Supplied data:
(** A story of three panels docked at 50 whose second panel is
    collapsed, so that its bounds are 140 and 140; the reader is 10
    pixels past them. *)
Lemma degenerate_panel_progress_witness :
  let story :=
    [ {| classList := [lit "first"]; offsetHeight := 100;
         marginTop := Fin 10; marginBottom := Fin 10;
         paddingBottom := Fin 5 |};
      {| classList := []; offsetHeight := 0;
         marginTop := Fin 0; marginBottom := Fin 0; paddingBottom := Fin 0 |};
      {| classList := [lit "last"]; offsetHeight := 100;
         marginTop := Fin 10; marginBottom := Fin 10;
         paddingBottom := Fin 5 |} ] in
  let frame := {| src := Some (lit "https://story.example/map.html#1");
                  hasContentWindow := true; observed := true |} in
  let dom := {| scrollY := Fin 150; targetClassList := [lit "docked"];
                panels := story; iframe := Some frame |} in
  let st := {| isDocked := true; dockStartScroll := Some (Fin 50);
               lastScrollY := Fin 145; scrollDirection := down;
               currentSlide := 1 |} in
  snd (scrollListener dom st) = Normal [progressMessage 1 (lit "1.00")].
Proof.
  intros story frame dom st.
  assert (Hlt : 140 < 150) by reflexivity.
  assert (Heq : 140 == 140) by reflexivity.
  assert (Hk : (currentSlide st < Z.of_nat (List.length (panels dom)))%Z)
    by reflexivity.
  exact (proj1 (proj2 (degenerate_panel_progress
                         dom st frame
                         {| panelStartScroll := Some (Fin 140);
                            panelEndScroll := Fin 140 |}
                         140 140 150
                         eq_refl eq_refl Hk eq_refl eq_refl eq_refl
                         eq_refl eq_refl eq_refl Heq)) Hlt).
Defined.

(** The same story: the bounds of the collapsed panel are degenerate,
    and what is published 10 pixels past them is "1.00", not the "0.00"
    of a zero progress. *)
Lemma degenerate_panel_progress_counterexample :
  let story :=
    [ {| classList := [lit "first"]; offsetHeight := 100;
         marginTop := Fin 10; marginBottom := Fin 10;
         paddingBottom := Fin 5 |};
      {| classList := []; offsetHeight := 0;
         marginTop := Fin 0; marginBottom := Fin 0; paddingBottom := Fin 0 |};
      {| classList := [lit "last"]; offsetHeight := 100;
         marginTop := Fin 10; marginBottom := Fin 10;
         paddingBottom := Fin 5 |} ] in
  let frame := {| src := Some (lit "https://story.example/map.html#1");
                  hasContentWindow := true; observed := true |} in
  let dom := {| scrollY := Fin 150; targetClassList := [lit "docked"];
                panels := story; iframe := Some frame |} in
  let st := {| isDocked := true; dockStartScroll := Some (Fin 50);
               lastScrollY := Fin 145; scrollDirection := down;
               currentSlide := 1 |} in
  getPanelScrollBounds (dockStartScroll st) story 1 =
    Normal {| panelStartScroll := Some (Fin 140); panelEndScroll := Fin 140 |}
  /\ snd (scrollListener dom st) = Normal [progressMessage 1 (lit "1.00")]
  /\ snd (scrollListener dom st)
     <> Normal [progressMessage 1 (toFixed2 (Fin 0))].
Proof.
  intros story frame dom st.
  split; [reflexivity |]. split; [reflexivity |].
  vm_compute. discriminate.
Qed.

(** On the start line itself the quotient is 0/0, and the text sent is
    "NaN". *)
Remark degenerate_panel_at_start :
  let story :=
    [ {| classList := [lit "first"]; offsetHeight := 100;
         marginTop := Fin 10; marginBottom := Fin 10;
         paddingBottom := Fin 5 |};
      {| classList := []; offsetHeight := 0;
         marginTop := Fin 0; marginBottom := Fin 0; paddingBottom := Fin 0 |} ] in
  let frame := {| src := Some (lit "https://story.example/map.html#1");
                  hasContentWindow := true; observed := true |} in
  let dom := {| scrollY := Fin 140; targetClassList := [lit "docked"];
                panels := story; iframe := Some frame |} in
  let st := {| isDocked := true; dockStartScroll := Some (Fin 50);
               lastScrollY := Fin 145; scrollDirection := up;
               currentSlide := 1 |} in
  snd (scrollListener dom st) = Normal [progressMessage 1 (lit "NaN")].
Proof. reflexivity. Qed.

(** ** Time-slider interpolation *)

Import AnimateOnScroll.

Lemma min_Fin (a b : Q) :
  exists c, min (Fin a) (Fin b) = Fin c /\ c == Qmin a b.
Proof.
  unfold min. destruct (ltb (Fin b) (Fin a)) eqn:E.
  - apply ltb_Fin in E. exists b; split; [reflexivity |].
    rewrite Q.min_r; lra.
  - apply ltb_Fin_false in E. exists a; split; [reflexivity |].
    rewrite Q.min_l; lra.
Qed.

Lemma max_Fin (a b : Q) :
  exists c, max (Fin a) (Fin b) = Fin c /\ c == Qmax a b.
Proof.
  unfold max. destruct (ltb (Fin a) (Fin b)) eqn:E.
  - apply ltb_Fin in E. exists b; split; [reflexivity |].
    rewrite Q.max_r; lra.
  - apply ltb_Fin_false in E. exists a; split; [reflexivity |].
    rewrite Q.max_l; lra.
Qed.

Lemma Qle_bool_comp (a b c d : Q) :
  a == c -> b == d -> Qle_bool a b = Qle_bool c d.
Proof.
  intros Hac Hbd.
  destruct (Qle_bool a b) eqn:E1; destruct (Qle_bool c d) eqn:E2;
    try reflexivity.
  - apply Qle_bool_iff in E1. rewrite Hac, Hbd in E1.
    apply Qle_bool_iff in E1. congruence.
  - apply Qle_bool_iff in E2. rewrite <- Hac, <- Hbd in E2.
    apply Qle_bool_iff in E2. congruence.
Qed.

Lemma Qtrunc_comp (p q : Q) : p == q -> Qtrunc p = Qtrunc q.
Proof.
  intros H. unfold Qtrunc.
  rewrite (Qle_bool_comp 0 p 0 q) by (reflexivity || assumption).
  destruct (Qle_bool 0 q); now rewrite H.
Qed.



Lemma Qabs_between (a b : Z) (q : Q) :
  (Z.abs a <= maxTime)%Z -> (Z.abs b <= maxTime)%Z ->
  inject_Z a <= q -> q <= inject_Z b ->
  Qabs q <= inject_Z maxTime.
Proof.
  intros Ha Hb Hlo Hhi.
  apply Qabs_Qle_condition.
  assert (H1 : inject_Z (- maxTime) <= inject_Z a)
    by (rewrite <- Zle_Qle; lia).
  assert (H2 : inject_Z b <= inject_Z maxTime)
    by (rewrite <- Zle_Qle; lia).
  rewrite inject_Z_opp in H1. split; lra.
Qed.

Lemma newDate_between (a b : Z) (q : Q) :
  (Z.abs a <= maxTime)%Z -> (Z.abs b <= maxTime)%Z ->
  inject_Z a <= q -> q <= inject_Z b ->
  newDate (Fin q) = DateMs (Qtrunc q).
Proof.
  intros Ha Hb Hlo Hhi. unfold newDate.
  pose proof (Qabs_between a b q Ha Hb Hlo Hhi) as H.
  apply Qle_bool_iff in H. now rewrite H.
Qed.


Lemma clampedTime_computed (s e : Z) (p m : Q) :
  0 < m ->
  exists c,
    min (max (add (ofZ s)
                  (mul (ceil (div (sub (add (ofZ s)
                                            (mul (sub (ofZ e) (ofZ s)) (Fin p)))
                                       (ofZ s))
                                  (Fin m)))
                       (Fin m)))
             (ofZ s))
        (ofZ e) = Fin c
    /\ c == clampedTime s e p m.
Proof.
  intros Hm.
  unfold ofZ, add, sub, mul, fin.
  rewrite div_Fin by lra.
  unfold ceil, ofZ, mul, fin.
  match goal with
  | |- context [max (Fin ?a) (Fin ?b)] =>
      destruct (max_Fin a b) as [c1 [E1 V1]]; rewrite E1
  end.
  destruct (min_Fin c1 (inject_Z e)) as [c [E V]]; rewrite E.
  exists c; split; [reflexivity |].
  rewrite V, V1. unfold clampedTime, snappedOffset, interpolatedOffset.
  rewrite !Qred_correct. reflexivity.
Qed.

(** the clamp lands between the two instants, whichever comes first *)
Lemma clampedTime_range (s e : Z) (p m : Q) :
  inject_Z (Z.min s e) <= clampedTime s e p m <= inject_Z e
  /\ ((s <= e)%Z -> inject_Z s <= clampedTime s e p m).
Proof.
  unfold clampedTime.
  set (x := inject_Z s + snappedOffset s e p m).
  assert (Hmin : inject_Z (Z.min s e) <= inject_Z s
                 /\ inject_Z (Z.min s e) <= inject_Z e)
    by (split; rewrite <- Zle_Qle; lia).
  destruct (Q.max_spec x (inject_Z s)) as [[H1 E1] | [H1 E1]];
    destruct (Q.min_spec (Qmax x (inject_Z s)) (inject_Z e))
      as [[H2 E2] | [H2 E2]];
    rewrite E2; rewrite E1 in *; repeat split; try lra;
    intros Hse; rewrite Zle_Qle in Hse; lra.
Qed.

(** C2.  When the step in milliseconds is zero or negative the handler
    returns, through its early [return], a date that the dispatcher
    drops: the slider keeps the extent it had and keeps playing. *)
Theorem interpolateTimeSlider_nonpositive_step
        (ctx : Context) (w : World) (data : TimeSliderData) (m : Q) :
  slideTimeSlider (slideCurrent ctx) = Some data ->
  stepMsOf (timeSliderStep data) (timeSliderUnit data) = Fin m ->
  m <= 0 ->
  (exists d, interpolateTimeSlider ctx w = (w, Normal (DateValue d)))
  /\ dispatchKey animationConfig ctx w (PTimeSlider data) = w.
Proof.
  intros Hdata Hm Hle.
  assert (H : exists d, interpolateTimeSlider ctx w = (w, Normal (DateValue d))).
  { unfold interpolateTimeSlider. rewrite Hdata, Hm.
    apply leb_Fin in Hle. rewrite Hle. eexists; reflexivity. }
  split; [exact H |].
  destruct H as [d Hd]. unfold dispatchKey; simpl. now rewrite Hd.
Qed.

==

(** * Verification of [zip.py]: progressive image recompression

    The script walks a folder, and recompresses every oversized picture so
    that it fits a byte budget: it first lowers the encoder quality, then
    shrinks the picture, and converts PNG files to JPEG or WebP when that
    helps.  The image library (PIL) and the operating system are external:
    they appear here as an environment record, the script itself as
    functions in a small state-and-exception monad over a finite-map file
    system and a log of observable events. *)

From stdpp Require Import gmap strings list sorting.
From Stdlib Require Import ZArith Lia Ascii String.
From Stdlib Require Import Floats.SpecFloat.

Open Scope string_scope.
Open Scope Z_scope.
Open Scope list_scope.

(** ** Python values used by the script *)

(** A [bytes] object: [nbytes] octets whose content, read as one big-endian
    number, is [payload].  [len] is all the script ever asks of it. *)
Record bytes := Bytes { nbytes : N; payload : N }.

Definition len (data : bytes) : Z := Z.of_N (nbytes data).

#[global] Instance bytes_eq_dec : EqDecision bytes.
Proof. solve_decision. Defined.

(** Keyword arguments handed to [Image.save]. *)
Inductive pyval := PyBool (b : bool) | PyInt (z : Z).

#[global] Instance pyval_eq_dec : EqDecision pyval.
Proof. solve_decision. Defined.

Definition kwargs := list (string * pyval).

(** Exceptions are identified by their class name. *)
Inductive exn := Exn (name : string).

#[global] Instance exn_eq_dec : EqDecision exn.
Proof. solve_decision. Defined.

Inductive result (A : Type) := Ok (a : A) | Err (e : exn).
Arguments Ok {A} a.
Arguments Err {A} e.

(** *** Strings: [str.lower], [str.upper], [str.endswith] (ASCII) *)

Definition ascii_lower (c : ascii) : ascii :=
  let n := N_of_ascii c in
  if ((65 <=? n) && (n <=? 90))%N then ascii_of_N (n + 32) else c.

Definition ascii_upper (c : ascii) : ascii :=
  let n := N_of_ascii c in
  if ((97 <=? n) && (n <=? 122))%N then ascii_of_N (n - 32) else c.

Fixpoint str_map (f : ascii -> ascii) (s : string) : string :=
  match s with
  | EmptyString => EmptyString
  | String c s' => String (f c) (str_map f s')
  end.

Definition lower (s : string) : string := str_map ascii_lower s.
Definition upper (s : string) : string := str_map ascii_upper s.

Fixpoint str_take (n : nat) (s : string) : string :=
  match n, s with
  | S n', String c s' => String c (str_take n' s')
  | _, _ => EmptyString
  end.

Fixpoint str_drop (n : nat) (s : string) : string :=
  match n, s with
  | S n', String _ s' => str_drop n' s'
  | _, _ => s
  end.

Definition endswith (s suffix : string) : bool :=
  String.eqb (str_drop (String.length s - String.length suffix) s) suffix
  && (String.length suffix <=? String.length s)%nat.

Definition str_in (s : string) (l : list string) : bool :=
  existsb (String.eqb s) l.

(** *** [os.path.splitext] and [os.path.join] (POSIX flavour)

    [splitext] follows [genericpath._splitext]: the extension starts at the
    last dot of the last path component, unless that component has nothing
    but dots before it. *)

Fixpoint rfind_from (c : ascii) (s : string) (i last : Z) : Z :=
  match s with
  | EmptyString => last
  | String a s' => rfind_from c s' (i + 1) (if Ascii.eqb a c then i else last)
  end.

Prompt: Say only how many lines above contain "Qmax", with no other words.

Exercise answer: 2